Dans « Arctic » (2019), premier long-métrage du réalisateur mexicain Joe Penna, lancé par YouTube, ce superbe isolement est porté à son incandescence. Une incandescence glacée, fascinante de blancheur, arborée par les paysages démesurés des terres arctiques. Creuset parfaitement et implacablement pur.
Projeté sur ce sol aussi brutalement et avec aussi peu de justifications que le héros lui-même, introduit seulement, devant un écran noir, par une bande-son donnant à entendre des pas dans la neige, le spectateur se retrouve face à un Mads Mikkelsen absorbé par une volumineuse parka, dont on suit le rituel de vie au sein de cette immensité : une vie radicalement solitaire, scandée par les impérieux petits bips de sa montre programmée, qui lui dictent ses activités successives, toutes commandées par les règles de survie. Du crash qui l’a conduit là, de sa vie antérieure, on ne connaîtra que le petit avion échoué dans lequel le héros, masque minéral et inexpressif, abrite encore ses nuits, en attendant, depuis longtemps déjà, des secours auxquels, presque méthodiquement, il s’obstine à croire.

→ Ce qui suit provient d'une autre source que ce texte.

(* ===== verification/GitLedger.v ===== *)
(** * Git locks: reading the ledger

    [services/git_recovery_ledger.rs]: the recovery events of some types, read
    under the shared append lock, with every file checked before and after.  Lines
    of other types only have to be JSON objects. *)

From stdpp Require Import pretty.
From S2P Require Import Prelude RustStr JsonValue SqlTable Ledger Paths Effects GitEvidence GitPoll.
Local Open Scope string_scope.

Record GitRecoveryEvent := { ge_event_id : string; ge_event_type : string; ge_data : json }.
#[export] Instance GitRecoveryEvent_eq_dec : EqDecision GitRecoveryEvent.
Proof. solve_decision. Defined.

Definition MAX_EVENT_BYTES : Z := (16 * 1024 * 1024)%Z.
Definition LOCK_POLL : Z := millis 10.
(** [Duration::from_secs(2)]. *)
Definition LEDGER_WAIT : Z := millis 2000.

(** ** One line *)

Definition event_identity (object : list (string * json)) : result string string :=
  let primary := v ← obj_get "event_id" object; as_str v in
  let alias := v ← obj_get "id" object; as_str v in
  match (match primary with Some id => Some id | None => alias end) with
  | Some id =>
      if str_is_empty id then Err "Git recovery event has no durable event identity"
      else match primary, alias with
           | Some p, Some a =>
               if String.eqb p a then Ok id
               else Err "Git recovery event has conflicting event identity aliases"
           | _, _ => Ok id
           end
  | None => Err "Git recovery event has no durable event identity"
  end.

(** The type of a line, [None] when it has none. *)
Definition event_type_of (object : list (string * json)) : result (option string) string :=
  match obj_get "type" object, obj_get "event_type" object with
  | Some (JStr l), Some (JStr r) =>
      if String.eqb l r then Ok (Some l)
      else Err "TL ledger event has conflicting type aliases"
  | Some (JStr value), _ => Ok (Some value)
  | _, Some (JStr value) => Ok (Some value)
  | None, None => Ok None
  | _, _ => Err "TL ledger event type is malformed"
  end.

Definition select_event (selected_types : list string) (document : json)
  : result (option GitRecoveryEvent) string :=
  match as_object document with
  | None => Err "TL ledger event is not a JSON object"
  | Some object =>
      let? event_type := event_type_of object in
      match event_type with
      | None => Ok None
      | Some event_type =>
          if bool_decide (event_type ∈ selected_types) then
            let? event_id := event_identity object in
            match obj_get "data" object with
            | Some (JObj m) =>
                Ok (Some {| ge_event_id := event_id; ge_event_type := event_type;
                            ge_data := JObj m |})
            | _ => Err "Git recovery ledger event has malformed data"
            end
          else Ok None
      end
  end.

(** ** One segment *)

Section ledger.
Context `{JsonText}.

Definition read_line (selected_types : list string) (line : string)
  : result (option GitRecoveryEvent) string :=
  match json_from_string line with
  | None => Err "TL ledger contains malformed JSON evidence"
  | Some document => select_event selected_types document
  end.

(** A line with its newline, within the limit. *)
Definition bounded (bytes : Z) : result unit string :=
  ensure (bytes <=? MAX_EVENT_BYTES)%Z "TL ledger event exceeds the recovery read limit".

Definition push (selected : list GitRecoveryEvent) (e : option GitRecoveryEvent)
  : list GitRecoveryEvent :=
  match e with Some e => (selected ++ [e])%list | None => selected end.

(** The pieces between newlines; the last one is not terminated, and is where a
    failing read stops. *)
Fixpoint read_pieces (selected_types pieces : list string) (stopped : option io_error)
    (selected : list GitRecoveryEvent) : result (list GitRecoveryEvent) string :=
  match pieces with
  | [] => Ok selected
  | [rest] =>
      let? _ := bounded (str_len rest) in
      match stopped with
      | Some e => Err ("cannot read TL ledger segment: " ++ error_kind e)
      | None =>
          if str_is_empty rest then Ok selected
          else let? e := read_line selected_types rest in Ok (push selected e)
      end
  | line :: pieces =>
      let? _ := bounded (str_len line + 1) in
      let? e := read_line selected_types line in
      read_pieces selected_types pieces stopped (push selected e)
  end.

Definition read_lines_of (selected_types : list string) (reads : list string * option io_error)
    (selected : list GitRecoveryEvent) : result (list GitRecoveryEvent) string :=
  read_pieces selected_types (split_char LF (String.concat "" reads.1)) reads.2 selected.

Local Open Scope prog_scope.

Definition read_segment (segment : PathBuf) (selected_types : list string)
    (selected : list GitRecoveryEvent) : IO (result (list GitRecoveryEvent) string) :=
  do? before <- map_error (fun e => "cannot inspect ledger segment: " ++ error_kind e)
                  (call_world (SymlinkMetadata segment));
  require (negb (is_symlink before || negb (is_file before)))
    "TL ledger segment is not a regular file"
  (do? file <- map_error (fun e => "cannot open ledger segment: " ++ error_kind e)
                 (call_world (OpenRead segment));
   do? opened <- map_error (fun e => "cannot inspect opened ledger segment: " ++ error_kind e)
                   (call_world (Fstat file));
   require (same_file before opened) "TL ledger segment changed while opening"
   (do reads <- call_world (ReadFile file);
    do? selected <- lift (read_lines_of selected_types reads selected);
    do? after <- map_error (fun e => "ledger segment changed while reading: " ++ error_kind e)
                   (call_world (SymlinkMetadata segment));
    do? opened_after <- map_error (fun e => "cannot recheck opened ledger segment: " ++ error_kind e)
                          (call_world (Fstat file));
    require (same_file before after && same_file opened opened_after)
      "TL ledger segment changed while reading recovery evidence"
    (Ret (Ok selected)))).

(** ** The directory *)

Definition entry_names (entries : list (result string io_error)) : list string :=
  omap result_to_option entries.

Definition read_segment_paths (segments_dir : PathBuf) : IO (result (list PathBuf) string) :=
  do? entries <- map_error (fun e => "cannot enumerate TL ledger segments: " ++ error_kind e)
                   (call_world (ReadDir segments_dir));
  let names := insertion_sort String.leb (List.filter is_segment (entry_names entries)) in
  Ret (Ok (map (fun name => path_sub segments_dir [name]) names)).

(** A try of the lock: held, an error, or busy. *)
Definition try_shared (file : handle) : IO (result handle string + unit) :=
  do r <- call_world (TryLockShared file);
  Ret (match r with
       | Locked => inl (Ok file)
       | LockBusy => inr tt
       | LockFailed error => inl (Err ("cannot acquire shared TL ledger read lock: " ++ error))
       end).

Definition acquire_existing_shared_ledger_lock (segments_dir : PathBuf) (wait : Z)
  : IO (result (option handle) string) :=
  let path := path_sub segments_dir [".append.lock"] in
  do found <- call_world (SymlinkMetadata path);
  match found with
  | Err NotFound =>
      do? paths <- read_segment_paths segments_dir;
      match paths with
      | [] => Ret (Ok None)
      | _ => Ret (Err "TL ledger append lock is missing; process history is uncertain")
      end
  | Err e => Ret (Err ("cannot inspect TL ledger append lock: " ++ error_kind e))
  | Ok before =>
      require (negb (is_symlink before || negb (is_file before)))
        "TL ledger append lock is not a regular file"
      (do? file <- map_error (fun e => "cannot open TL ledger append lock: " ++ error_kind e)
                     (call_world (OpenRead path));
       do? opened <- map_error (fun e => "cannot inspect opened TL ledger append lock: " ++ error_kind e)
                       (call_world (Fstat file));
       do? current <- map_error (fun e => "TL ledger append lock changed: " ++ error_kind e)
                        (call_world (SymlinkMetadata path));
       require (same_file before opened && same_file before current)
         "TL ledger append lock changed while opening"
       (do? lock <- retry_until LOCK_POLL wait (try_shared file)
                      (fun _ _ => Ret (Err "shared TL ledger append lock remained busy"));
        Ret (Ok (Some lock))))
  end.

Fixpoint read_segments (segments : list PathBuf) (selected_types : list string)
    (selected : list GitRecoveryEvent) : IO (result (list GitRecoveryEvent) string) :=
  match segments with
  | [] => Ret (Ok selected)
  | segment :: segments =>
      do? selected <- read_segment segment selected_types selected;
      read_segments segments selected_types selected
  end.

(** [read_git_recovery_events] is this on [event_log.ledger().segments_dir()]. *)
Definition read_git_recovery_events_at (segments_dir : PathBuf) (selected_types : list string)
    (wait : Z) : IO (result (list GitRecoveryEvent) string) :=
  do found <- call_world (SymlinkMetadata segments_dir);
  match found with
  | Err NotFound => Ret (Ok [])
  | Err e => Ret (Err ("cannot inspect TL ledger directory: " ++ error_kind e))
  | Ok metadata =>
      require (negb (is_symlink metadata || negb (is_directory metadata)))
        "TL ledger segments path is not a regular directory"
      (do? _ <- acquire_existing_shared_ledger_lock segments_dir wait;
       do? segments <- read_segment_paths segments_dir;
       do? selected <- read_segments segments selected_types [];
       do? current <- map_error (fun e => "TL ledger directory changed while reading: " ++ error_kind e)
                        (call_world (SymlinkMetadata segments_dir));
       require (same_file metadata current)
         "TL ledger directory changed while reading recovery evidence"
       (Ret (Ok selected)))
  end.
End ledger.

Toute survenue animée, dans une telle solitude, ne peut que modifier très profondément cette vie précaire : ce peut être celle de l’ours, immensément redoutée ; ce pourrait être celle des sauveurs si ardemment attendus ; ce sera celle de sauveteurs immédiatement placés dans la position d’être, à leur tour, secourus. Alors s’enclenchera le second mouvement, passionnant : non plus la robinsonnade arctique, mais l’exploration du thème de l’autre, à cru, de façon totalement dégagée de toute problématique de séduction. À quels exploits un être humain, Overgård, pourra-t-il être porté pour sauver autrui ? Que pourra-t-il accomplir, pour l’autre plus encore que pour lui-même ? Autrement dit, dépasser la représentation de l’autre-à-secourir comme fardeau... Au-delà de la question bien concrète des kilos à porter, tracter, hisser, l’autre, alors, ne devient-il pas moteur, formidable carburant...? D’où les quelques paroles, reprises comme un mantra : « Tout va bien. Tu n’es pas toute seule ».
Dans un rôle presque mutique, avec son visage pour seul instrument et quelques rares mots, ou cris, pour toute profération, la performance de Mads Mikkelsen, qui reconnaît avoir affronté là l’un des tournages les plus éprouvants de sa carrière, force le respect, renouvelle et renforce une admiration dont on a compris qu’elle était déjà grande. Se lisent, sur ses traits, toute la force en même temps que toute la bouleversante vulnérabilité de l’homme. À l’entour, le paysage, dans toute son inhumaine beauté, forme un écrin implacable. « Le silence des espaces infinis m’effraie », avouait Pascal. On regrette seulement que, cédant sans doute à la même crainte, Joe Penna ait rendu trop constamment présente la musique assez élémentale, entre synthétique et ethnique, donc par ailleurs très supportable, de Joseph Trapanese. Lorsque, vers les scènes finales, le silence de ces « espaces infinis » prend enfin ses droits, on ne mesure que mieux combien le film aurait pu gagner encore à le faire entendre davantage.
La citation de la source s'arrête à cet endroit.